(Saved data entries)

########################################

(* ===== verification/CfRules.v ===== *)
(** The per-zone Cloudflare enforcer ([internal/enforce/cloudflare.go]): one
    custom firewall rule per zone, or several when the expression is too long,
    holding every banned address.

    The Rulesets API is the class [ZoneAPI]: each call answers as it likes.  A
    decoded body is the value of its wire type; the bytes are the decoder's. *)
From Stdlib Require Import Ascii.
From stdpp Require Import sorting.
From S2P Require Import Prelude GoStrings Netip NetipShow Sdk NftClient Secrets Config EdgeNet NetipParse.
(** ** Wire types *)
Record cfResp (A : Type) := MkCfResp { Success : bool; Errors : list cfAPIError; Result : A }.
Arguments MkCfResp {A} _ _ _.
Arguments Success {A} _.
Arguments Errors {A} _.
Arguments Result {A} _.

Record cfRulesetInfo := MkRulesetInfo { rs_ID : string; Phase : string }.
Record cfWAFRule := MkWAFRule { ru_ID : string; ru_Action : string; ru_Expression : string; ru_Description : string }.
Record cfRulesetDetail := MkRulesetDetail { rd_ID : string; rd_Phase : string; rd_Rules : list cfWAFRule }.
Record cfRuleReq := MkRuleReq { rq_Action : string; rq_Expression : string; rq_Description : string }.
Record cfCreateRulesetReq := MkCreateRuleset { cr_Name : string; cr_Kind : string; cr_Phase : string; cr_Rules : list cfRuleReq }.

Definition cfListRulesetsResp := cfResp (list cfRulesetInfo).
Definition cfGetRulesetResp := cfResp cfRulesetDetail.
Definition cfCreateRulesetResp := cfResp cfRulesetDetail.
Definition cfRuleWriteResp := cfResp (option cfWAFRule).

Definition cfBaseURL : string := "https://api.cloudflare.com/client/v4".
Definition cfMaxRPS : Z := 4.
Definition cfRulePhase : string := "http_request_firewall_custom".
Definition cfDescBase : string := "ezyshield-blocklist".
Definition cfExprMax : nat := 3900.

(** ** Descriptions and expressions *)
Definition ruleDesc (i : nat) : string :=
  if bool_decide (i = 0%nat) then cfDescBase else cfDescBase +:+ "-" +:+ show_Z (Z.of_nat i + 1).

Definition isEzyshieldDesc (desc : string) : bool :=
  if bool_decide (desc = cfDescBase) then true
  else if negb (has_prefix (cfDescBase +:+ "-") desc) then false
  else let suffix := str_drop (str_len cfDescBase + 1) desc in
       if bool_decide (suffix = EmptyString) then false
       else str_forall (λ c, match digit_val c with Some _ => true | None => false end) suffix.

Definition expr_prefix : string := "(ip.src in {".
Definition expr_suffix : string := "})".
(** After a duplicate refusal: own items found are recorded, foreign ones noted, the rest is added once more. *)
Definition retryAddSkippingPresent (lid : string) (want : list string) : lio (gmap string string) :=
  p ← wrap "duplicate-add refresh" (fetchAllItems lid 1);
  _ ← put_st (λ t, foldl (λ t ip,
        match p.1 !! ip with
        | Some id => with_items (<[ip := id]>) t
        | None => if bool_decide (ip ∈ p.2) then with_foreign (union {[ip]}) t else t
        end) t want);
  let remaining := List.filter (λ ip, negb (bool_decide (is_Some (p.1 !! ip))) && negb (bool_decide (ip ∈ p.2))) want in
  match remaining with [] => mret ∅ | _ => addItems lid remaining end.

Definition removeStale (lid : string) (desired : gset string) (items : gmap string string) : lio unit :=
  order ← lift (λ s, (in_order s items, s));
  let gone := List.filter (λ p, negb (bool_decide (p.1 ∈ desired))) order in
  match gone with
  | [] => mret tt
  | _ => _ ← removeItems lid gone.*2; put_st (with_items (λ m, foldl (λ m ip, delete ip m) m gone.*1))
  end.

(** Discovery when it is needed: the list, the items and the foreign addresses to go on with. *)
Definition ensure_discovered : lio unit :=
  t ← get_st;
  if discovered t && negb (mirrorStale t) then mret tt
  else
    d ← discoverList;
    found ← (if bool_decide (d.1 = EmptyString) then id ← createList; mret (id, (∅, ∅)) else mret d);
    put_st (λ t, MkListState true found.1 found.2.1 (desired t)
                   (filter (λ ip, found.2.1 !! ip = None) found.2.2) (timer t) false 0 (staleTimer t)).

########################################

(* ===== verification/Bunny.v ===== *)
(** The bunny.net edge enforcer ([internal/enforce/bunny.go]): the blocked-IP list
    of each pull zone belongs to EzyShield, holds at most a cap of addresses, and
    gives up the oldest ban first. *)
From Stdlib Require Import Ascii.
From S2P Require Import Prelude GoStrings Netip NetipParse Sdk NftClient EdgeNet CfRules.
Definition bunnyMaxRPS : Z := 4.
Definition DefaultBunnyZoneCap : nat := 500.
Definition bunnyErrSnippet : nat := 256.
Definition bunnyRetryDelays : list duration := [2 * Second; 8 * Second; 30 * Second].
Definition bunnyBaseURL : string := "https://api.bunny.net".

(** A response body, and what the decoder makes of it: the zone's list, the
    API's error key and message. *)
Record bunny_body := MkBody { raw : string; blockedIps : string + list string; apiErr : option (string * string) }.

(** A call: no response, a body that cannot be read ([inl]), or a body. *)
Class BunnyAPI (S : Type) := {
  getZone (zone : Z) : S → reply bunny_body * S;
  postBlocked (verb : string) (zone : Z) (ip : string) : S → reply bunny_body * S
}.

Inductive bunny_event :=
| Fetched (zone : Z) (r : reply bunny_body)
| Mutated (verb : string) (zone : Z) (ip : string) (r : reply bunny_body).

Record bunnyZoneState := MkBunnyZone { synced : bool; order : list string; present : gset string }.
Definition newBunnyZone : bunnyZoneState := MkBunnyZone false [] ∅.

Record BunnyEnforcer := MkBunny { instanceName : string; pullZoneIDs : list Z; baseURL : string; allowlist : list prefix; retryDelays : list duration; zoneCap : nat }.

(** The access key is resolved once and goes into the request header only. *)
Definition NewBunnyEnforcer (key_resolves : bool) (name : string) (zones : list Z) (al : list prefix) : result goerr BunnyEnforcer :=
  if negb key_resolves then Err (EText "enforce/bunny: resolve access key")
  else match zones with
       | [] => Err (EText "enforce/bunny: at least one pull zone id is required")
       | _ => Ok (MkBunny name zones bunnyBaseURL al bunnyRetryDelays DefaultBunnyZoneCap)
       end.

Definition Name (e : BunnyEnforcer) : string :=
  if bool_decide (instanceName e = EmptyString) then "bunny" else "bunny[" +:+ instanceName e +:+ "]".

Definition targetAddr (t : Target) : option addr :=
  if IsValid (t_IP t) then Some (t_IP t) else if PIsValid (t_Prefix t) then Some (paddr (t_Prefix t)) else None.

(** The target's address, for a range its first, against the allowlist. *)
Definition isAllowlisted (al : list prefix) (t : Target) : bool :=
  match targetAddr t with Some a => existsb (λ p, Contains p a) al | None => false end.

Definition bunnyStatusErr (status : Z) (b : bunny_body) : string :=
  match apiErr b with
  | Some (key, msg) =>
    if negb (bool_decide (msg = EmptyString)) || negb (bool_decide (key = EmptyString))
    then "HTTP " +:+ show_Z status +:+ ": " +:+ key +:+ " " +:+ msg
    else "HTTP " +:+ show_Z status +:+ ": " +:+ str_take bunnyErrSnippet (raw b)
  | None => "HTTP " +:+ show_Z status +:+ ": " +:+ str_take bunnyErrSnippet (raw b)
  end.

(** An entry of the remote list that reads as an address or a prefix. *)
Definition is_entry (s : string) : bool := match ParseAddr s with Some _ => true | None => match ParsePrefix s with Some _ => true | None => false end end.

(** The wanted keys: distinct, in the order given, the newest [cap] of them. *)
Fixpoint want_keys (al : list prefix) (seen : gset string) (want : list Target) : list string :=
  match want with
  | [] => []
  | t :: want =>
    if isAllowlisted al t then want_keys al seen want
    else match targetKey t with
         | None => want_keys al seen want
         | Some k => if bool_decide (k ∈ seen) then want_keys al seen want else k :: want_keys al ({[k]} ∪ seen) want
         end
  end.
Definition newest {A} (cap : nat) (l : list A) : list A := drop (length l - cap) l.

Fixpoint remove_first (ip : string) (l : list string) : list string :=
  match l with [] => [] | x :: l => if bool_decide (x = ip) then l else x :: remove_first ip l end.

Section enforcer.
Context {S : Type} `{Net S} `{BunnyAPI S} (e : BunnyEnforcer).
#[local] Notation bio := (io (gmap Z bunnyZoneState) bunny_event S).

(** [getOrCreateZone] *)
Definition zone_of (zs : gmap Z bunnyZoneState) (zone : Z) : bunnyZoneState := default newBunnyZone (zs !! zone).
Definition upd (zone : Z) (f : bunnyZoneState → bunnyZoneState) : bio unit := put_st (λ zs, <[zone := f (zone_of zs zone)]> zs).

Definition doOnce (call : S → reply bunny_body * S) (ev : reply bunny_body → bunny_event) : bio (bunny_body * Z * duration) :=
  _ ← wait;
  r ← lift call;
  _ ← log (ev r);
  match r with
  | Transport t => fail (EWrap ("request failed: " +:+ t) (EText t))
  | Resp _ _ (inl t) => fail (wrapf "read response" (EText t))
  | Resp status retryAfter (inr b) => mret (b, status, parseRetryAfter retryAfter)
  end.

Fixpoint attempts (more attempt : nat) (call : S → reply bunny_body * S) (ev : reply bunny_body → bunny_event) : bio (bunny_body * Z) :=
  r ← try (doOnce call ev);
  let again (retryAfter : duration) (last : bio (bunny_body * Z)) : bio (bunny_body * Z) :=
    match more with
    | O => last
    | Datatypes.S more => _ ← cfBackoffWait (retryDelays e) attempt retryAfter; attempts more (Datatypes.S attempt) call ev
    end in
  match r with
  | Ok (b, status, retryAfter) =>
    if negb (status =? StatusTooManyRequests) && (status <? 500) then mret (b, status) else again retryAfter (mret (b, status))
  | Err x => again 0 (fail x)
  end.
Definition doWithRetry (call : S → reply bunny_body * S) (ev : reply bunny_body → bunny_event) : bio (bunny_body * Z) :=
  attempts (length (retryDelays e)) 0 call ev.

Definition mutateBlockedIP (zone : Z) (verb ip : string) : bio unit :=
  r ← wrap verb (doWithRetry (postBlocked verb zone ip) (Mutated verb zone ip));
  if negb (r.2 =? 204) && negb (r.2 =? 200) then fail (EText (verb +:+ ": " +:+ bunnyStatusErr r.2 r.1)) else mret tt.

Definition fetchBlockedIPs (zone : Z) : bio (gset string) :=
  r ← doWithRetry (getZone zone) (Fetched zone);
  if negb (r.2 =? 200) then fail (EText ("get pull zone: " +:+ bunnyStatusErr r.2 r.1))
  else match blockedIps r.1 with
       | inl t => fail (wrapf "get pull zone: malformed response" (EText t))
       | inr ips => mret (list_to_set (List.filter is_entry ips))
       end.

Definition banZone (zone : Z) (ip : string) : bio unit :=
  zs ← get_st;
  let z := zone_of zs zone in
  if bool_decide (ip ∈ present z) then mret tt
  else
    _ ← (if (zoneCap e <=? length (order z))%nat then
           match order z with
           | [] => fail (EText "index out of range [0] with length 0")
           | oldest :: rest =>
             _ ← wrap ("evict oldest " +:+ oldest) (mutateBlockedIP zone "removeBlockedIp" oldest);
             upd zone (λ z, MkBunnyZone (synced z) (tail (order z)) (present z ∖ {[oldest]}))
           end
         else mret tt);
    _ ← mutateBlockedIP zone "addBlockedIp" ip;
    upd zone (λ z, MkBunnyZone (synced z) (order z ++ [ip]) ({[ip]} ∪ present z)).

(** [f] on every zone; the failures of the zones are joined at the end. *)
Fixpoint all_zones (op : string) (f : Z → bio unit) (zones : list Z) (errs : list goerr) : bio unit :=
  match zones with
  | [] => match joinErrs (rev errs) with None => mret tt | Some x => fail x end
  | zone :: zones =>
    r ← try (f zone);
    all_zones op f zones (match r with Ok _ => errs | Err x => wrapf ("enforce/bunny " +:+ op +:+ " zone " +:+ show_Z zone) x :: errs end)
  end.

########################################

* PROBLEM TO WORK ON: Go line by line through the data above and report each one that holds the string "call".

* RESPONSE TO THE TASK:
    The Rulesets API is the class [ZoneAPI]: each call answers as it likes.  A
(** A call: no response, a body that cannot be read ([inl]), or a body. *)
Definition doOnce (call : S → reply bunny_body * S) (ev : reply bunny_body → bunny_event) : bio (bunny_body * Z * duration) :=
  r ← lift call;
Fixpoint attempts (more attempt : nat) (call : S → reply bunny_body * S) (ev : reply bunny_body → bunny_event) : bio (bunny_body * Z) :=
  r ← try (doOnce call ev);
    | Datatypes.S more => _ ← cfBackoffWait (retryDelays e) attempt retryAfter; attempts more (Datatypes.S attempt) call ev
Definition doWithRetry (call : S → reply bunny_body * S) (ev : reply bunny_body → bunny_event) : bio (bunny_body * Z) :=
  attempts (length (retryDelays e)) 0 call ev.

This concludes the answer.